◆ **Task to carry out**: Among the entries below, find the lines holding "remember" and copy them.

◆ **Extracted data**:
(** What a read leaves for the next one. *)
Definition left_over (count : Z) (a : attempt io_result) : list (attempt io_result) :=
  match answer a with
  | IoErr _ => []
  | IoOk bytes => if bool_decide (count < zlen bytes) then [mk_attempt (IoOk (zdrop count bytes)) (timed_out a)] else []
  end.
(** The same loop around such a read. *)
Fixpoint retry_read (p count : Z) (limited : bool) (trace : list (attempt io_result)) (mem : list Z)
    : result (list Z * Z * bool * list (attempt io_result)) :=
  match trace with
  | [] => OutOfFuel
  | a :: trace =>
      '(mem, rn) ← Read p count mem (answer a);
      if bool_decide (rn < 0) then
        if bool_decide (io_errno (answer a) = EINTR) then retry_read p count limited trace mem
        else if bool_decide (io_errno (answer a) = EAGAIN) then
          if limited && timed_out a then Ret (mem, rn, true, trace) else retry_read p count limited trace mem
        else Ret (mem, rn, false, trace)
      else Ret (mem, rn, false, left_over count a ++ trace)
  end.

Definition tcp_AsyncRead (p count : Z) (trace : list (attempt io_result)) (mem : list Z) :=
  retry_read p count false trace mem.
Definition tcp_AsyncRead_ms (p count : Z) (trace : list (attempt io_result)) (mem : list Z) :=
  retry_read p count true trace mem.
Definition tcp_AsyncRead_buf (trace : list (attempt io_result)) (buf : Buffer) :=
  retry ReadFd io_errno false trace buf.
Definition tcp_AsyncRead_buf_ms (trace : list (attempt io_result)) (buf : Buffer) :=
  retry ReadFd io_errno true trace buf.
Definition tls_AsyncRead (p count : Z) (trace : list (attempt io_result)) (mem : list Z) :=
  retry_read p count false trace mem.
Definition tls_AsyncRead_ms (p count : Z) (trace : list (attempt io_result)) (mem : list Z) :=
  retry_read p count true trace mem.

(** [recvfrom]: a datagram, cut at the size of the destination.  The address
    is stored only for a datagram that is not empty. *)
Inductive datagram : Type :=
  | RecvErr (errno : Z)
  | Recv (from : InetAddress) (bytes : list Z).
Definition recv_errno (r : datagram) : Z := match r with RecvErr e => e | Recv _ _ => 0 end.

Definition RecvFrom (p count : Z) (s : list Z * InetAddress) (r : datagram)
    : result (list Z * InetAddress * Z) :=
  let '(mem, addr) := s in
  match r with
  | RecvErr _ => Ret (mem, addr, -1)
  | Recv from bytes =>
      let bytes := ztake count bytes in
      mem ← memcpy mem p bytes (zlen bytes);
      Ret (mem, if bool_decide (zlen bytes > 0) then from else addr, zlen bytes)
  end.

(** [MemoryZero(addr, sizeof(InetAddress))] comes first. *)
Definition AsyncRecvFrom (p count : Z) (trace : list (attempt datagram)) (mem : list Z) :=
  retry (RecvFrom p count) recv_errno false trace (mem, zero_addr6).
Definition AsyncRecvFrom_ms (p count : Z) (trace : list (attempt datagram)) (mem : list Z) :=
  retry (RecvFrom p count) recv_errno true trace (mem, zero_addr6).

(** ** Writing *)

(** What one [write] or [SSL_write] does: fail, or take as many bytes as there
    is room for, at most what it is given.  A count of zero may come with an
    [errno]. *)
Inductive write_result : Type :=
  | WriteErr (errno : Z)
  | WriteOk (room errno : Z).

(** The state is what the peer has been sent. *)
Fixpoint tcp_AsyncWrite (trace : list write_result) (buf : list Z) (count ret : Z) (wire : list Z)
    : result (Z * list Z) :=
  match trace with
  | [] => OutOfFuel
  | WriteErr errno :: trace =>
      if bool_decide (errno = EINTR) then tcp_AsyncWrite trace buf count ret wire
      else if bool_decide (errno = EAGAIN) then tcp_AsyncWrite trace buf count ret wire
      else Ret (ret, wire)
  | WriteOk room errno :: trace =>
      let wn := Z.max 0 (Z.min room count) in
      if bool_decide (wn = 0) && bool_decide (errno ≠ 0) then Ret (ret, wire)
      else if bool_decide (wn < count) then
        tcp_AsyncWrite trace (zdrop wn buf) (count - wn) (ret + wn) (wire ++ ztake wn buf)
      else Ret (ret + wn, wire ++ ztake wn buf)
  end.

(** [SSL_write] reports zero as a failure, too. *)
Fixpoint tls_AsyncWrite (trace : list write_result) (buf : list Z) (count ret : Z) (wire : list Z)
    : result (Z * list Z) :=
  match trace with
  | [] => OutOfFuel
  | w :: trace =>
      let '(wn, errno) := match w with
                          | WriteErr e => (-1, e)
                          | WriteOk room e => (Z.max 0 (Z.min room count), e)
                          end in
      if bool_decide (wn <= 0) then
        if bool_decide (errno = EINTR) then tls_AsyncWrite trace buf count ret wire
        else if bool_decide (errno = EAGAIN) then tls_AsyncWrite trace buf count ret wire
        else Ret (ret, wire)
      else if bool_decide (wn < count) then
        tls_AsyncWrite trace (zdrop wn buf) (count - wn) (ret + wn) (wire ++ ztake wn buf)
      else Ret (ret + wn, wire ++ ztake wn buf)
  end.

(** [sendto] takes a whole datagram or fails: the returned count, or [-1] with
    an [errno]. *)
Record send_result : Type := mk_send {
  send_wn : Z;
  send_errno : Z;
}.
Fixpoint AsyncSendto (trace : list send_result) : result (Z * list send_result) :=
  match trace with
  | [] => OutOfFuel
  | r :: trace =>
      if bool_decide (send_wn r < 0) then
        if bool_decide (send_errno r = EINTR) then AsyncSendto trace
        else if bool_decide (send_errno r = EAGAIN) then AsyncSendto trace
        else Ret (send_wn r, trace)
      else Ret (send_wn r, trace)
  end.

(** One [SSL_accept] or [SSL_connect]; [errno] is cleared before it. *)
Record handshake_result : Type := mk_handshake {
  hs_err : Z;
  hs_errno : Z;
}.
Fixpoint handshake_loop (trace : list handshake_result) : result bool :=
  match trace with
  | [] => OutOfFuel
  | r :: trace =>
      if bool_decide (hs_err r <= 0) then
        if bool_decide (hs_errno r = EINTR) then handshake_loop trace
        else if bool_decide (hs_errno r = EAGAIN) then handshake_loop trace
        else Ret false
      else Ret true
  end.
(** Whether there is a stream, a context and an SSL object; the result is
    whether a stream is returned.  Only the server checks its stream. *)
Definition tls_AsServer (stream ctx ssl : bool) (trace : list handshake_result) : result bool :=
  if negb stream then Ret false
  else if negb ctx || negb ssl then Ret false
  else handshake_loop trace.
Definition tls_AsClient (stream ctx ssl : bool) (trace : list handshake_result) : result bool :=
  if negb ctx || negb ssl then Ret false
  else if negb stream then Fault NullDeref
  else handshake_loop trace.

(** ** The read loops *)

(** An answer after which the loop goes round again. *)
Definition again (limited : bool) (errno : Z) (timeout : bool) : bool :=
  bool_decide (errno = EINTR) || (bool_decide (errno = EAGAIN) && negb (limited && timeout)).
Definition waits (limited : bool) (a : attempt io_result) : Prop :=
  ∃ e, answer a = IoErr e ∧ again limited e (timed_out a) = true.

Section read_loops.
Context {S R : Type} (call : S → R → result (S * Z)) (errno : R → Z).

Lemma retry_again limited a trace s s' rn :
  call s (answer a) = Ret (s', rn) → rn < 0 → again limited (errno (answer a)) (timed_out a) = true →
  retry call errno limited (a :: trace) s = retry call errno limited trace s'.
Proof.
  intros E Hrn Hag. cbn [retry]. rewrite E. cbn [mbind result_bind]. rewrite bool_decide_true by done.
  unfold again in Hag. destruct (bool_decide (errno (answer a) = EINTR)); [done|]. cbn [orb] in Hag.
  destruct (bool_decide (errno (answer a) = EAGAIN)); [|done]. cbn [andb] in Hag.
  by destruct (limited && timed_out a).
Qed.
Lemma retry_done limited a trace s s' rn :
  call s (answer a) = Ret (s', rn) → 0 <= rn →
  retry call errno limited (a :: trace) s = Ret (s', rn, false, trace).
Proof.
  intros E Hrn. cbn [retry]. rewrite E. cbn [mbind result_bind]. by rewrite bool_decide_false by lia.
Qed.
End read_loops.

(** Rounds that wait leave a buffer as it is. *)
Lemma retry_waits limited pre trace buf :
  Forall (waits limited) pre →
  retry ReadFd io_errno limited (pre ++ trace) buf = retry ReadFd io_errno limited trace buf.
Proof.
  induction 1 as [|a pre (e & Ea & Hag) _ IH]; [done|]. cbn [app].
  erewrite (retry_again ReadFd io_errno limited a (pre ++ trace) buf buf (-1)); [done| |lia|]; by rewrite Ea.
Qed.
Lemma retry_waits_mem p count limited pre trace mem :
  Forall (waits limited) pre →
  retry_read p count limited (pre ++ trace) mem = retry_read p count limited trace mem.
Proof.
  induction 1 as [|a pre (e & Ea & Hag) _ IH]; [done|]. cbn [app retry_read]. rewrite Ea.
  cbn [Read mbind result_bind io_errno]. rewrite (bool_decide_true (-1 < 0)) by lia. unfold again in Hag.
  destruct (bool_decide (e = EINTR)); [done|]. destruct (bool_decide (e = EAGAIN)); [|done].
  by destruct (limited && timed_out a).
Qed.
Lemma retry_read_done p count limited bytes t trace mem mem' :
  0 <= count → memcpy mem p (ztake count bytes) (zlen (ztake count bytes)) = Ret mem' →
  retry_read p count limited (mk_attempt (IoOk bytes) t :: trace) mem =
  Ret (mem', zlen (ztake count bytes), false, left_over count (mk_attempt (IoOk bytes) t) ++ trace).
Proof.
  intros Hc E. cbn [retry_read answer Read]. rewrite E. cbn [mbind result_bind].
  pose proof (zlen_nonneg (ztake count bytes)). by rewrite bool_decide_false by lia.
Qed.

(** ** What arrives, piece by piece *)

(** The trace delivers the pieces, with any waiting in between. *)
Inductive delivers (limited : bool) : list (attempt io_result) → list (list Z) → Prop :=
  | delivers_nil : delivers limited [] []
  | delivers_wait a trace cs :
      waits limited a → delivers limited trace cs → delivers limited (a :: trace) cs
  | delivers_piece t c trace cs :
      0 < zlen c → delivers limited trace cs →
      delivers limited (mk_attempt (IoOk c) t :: trace) (c :: cs).

Lemma delivers_cons limited trace c cs :
  delivers limited trace (c :: cs) →
  ∃ pre t trace', trace = pre ++ mk_attempt (IoOk c) t :: trace' ∧ Forall (waits limited) pre ∧
    0 < zlen c ∧ delivers limited trace' cs.
Proof.
  remember (c :: cs) as l eqn:E. induction 1 as [|a trace cs' Hw Hd IH|t c' trace cs' Hc Hd IH]; [done| |].
  - destruct (IH E) as (pre & t & trace' & -> & Hpre & H). exists (a :: pre), t, trace'.
    split; [done|]. split; [by constructor|done].
  - injection E as -> ->. by exists [], t, trace.
Qed.
Lemma delivers_done limited trace : delivers limited trace [] → Forall (waits limited) trace.
Proof. remember [] as l eqn:E. induction 1; [constructor|constructor; auto|done]. Qed.

(** A read of a TCP stream appends the next piece; at the end it reads nothing. *)
Lemma tcp_read_piece limited trace c cs rest buf :
  delivers limited trace (c :: cs) → buf_wf buf → zlen (content buf) + zlen c <= max_content →
  ∃ buf' trace', retry ReadFd io_errno limited (trace ++ rest) buf = Ret (buf', zlen c, false, trace' ++ rest) ∧
    buf_wf buf' ∧ content buf' = content buf ++ c ∧ delivers limited trace' cs ∧
    (length trace' < length trace)%nat ∧ 0 < zlen c.
Proof.
  intros (pre & t & trace' & -> & Hpre & Hc & Hd)%delivers_cons Hb Hfit.
  destruct (ReadFd_ok buf c Hb Hfit) as (b' & Hr & Hb' & Hc'). exists b', trace'.
  rewrite <-app_assoc, retry_waits by done. cbn [app].
  erewrite retry_done by (done || lia). rewrite length_app. cbn [length]. split_and!; (done || lia).
Qed.
Lemma tcp_read_end limited trace t rest buf :
  delivers limited trace [] → buf_wf buf → zlen (content buf) <= max_content →
  ∃ buf', retry ReadFd io_errno limited (trace ++ mk_attempt (IoOk []) t :: rest) buf = Ret (buf', 0, false, rest) ∧
    buf_wf buf' ∧ content buf' = content buf.
Proof.
  intros Hd%delivers_done Hb Hfit. destruct (ReadFd_ok buf [] Hb) as (b' & Hr & Hb' & Hc'); [by rewrite Z.add_0_r|].
  rewrite app_nil_r in Hc'. exists b'. rewrite retry_waits by done.
  erewrite retry_done by (done || lia). done.
Qed.
(* ===== verification/Quic.v ===== *)
(** * QUIC: quic/QuicListener.cc, quic/QuicConnection.cc, quic/QuicType.h, quic/RandomFile.h

    The listener routes datagrams to connections by their destination id and
    accepts new ones after a stateless retry; a connection drives the quiche
    library, which is a parameter.  The theorems: an address token is accepted
    exactly when it names the address of its sender; every connection of the
    table was created by a packet with such a token; a client connection that
    is handed out is established; a source id of an unexpected length ends the
    listener. *)

From Stdlib Require Import ZArith Lia Bool.
From stdpp Require Import base numbers list strings gmap.
From S2P Require Import Prelude Types StringPiece Buffer InetAddress Stream.

(** ** Constants *)
Definition kConnIdLen : Z := 16.
(** of quiche.h *)
Definition QUICHE_MAX_CONN_ID_LEN : Z := 20.
Definition sizeof_sockaddr_storage : Z := 128.
Definition kMaxTokenLen : Z := 6 + sizeof_sockaddr_storage + QUICHE_MAX_CONN_ID_LEN.
Definition kMaxDatagramSize : Z := 1350.
Definition kMaxConnIdLen : Z := 20.
Definition kReadBuffer : Z := 65536.
(** "quiche" *)
Definition token_tag : list Z := bytes_of "quiche".

(** ** The quiche library *)
Record header_fields : Type := mk_header {
  hi_version : Z;
  hi_type : Z;
  hi_scid : list Z;
  hi_dcid : list Z;
  hi_token : list Z;
}.
Inductive send_outcome : Type :=
  | SendDone
  | SendErr (e : Z)
  | SendPacket (bytes : list Z).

◆ **Answer to the problem**:
  remember (c :: cs) as l eqn:E. induction 1 as [|a trace cs' Hw Hd IH|t c' trace cs' Hc Hd IH]; [done| |].
Proof. remember [] as l eqn:E. induction 1; [constructor|constructor; auto|done]. Qed.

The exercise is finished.